---------- INFORMATION GIVEN ----------

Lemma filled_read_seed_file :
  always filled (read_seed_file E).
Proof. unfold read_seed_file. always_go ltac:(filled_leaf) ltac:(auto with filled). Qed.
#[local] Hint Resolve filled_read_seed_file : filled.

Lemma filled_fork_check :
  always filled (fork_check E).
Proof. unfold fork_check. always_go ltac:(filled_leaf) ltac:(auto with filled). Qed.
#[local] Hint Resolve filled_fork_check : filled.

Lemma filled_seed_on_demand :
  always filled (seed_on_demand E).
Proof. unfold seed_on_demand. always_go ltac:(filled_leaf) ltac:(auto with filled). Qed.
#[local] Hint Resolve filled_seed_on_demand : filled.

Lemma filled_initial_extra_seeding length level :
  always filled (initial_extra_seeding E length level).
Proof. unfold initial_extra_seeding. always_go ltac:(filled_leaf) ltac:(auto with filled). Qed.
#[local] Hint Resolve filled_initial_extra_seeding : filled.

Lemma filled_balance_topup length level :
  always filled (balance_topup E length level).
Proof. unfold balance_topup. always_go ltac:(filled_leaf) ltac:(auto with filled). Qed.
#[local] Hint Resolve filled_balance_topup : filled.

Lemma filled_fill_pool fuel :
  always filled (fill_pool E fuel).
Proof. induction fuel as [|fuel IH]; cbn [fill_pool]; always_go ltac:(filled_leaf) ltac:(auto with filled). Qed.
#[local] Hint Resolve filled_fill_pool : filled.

----------
---------- INFORMATION GIVEN ----------

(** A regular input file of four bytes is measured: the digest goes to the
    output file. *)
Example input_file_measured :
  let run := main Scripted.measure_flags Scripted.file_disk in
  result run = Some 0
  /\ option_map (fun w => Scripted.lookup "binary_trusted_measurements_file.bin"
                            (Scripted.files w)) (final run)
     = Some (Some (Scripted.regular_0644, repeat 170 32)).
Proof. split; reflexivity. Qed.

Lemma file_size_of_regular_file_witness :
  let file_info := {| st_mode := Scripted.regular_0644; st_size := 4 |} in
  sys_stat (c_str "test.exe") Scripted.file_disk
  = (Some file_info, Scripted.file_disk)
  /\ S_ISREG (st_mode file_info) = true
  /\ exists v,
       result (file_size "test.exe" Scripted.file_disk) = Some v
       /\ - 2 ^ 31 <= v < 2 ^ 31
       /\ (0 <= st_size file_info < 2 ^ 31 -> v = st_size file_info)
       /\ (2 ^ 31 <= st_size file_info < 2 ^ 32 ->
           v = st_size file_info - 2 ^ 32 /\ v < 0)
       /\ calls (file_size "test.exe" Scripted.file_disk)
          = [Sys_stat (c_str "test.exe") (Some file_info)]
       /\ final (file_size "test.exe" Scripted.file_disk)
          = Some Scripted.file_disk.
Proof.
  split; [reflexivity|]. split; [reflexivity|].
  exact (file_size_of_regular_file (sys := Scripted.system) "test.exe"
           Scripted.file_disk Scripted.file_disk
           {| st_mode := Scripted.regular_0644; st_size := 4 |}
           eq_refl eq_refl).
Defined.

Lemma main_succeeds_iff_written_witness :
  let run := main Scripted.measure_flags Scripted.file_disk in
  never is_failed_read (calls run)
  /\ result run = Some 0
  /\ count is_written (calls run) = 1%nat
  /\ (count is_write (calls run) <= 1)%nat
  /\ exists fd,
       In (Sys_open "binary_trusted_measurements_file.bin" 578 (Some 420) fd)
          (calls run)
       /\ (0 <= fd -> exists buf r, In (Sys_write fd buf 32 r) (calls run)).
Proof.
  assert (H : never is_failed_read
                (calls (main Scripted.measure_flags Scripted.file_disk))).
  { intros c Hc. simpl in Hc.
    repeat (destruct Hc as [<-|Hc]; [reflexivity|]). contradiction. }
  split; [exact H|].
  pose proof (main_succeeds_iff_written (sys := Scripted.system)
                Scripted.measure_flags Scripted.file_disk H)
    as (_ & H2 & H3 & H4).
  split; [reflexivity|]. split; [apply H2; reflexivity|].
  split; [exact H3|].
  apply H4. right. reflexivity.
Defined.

----------

- **EXERCISE INSTRUCTIONS**
Match on "Lemma": copy every line in the records that has it.

- **ANSWER SECTION**
Lemma filled_read_seed_file :
Lemma filled_fork_check :
Lemma filled_seed_on_demand :
Lemma filled_initial_extra_seeding length level :
Lemma filled_balance_topup length level :
Lemma filled_fill_pool fuel :
Lemma file_size_of_regular_file_witness :
Lemma main_succeeds_iff_written_witness :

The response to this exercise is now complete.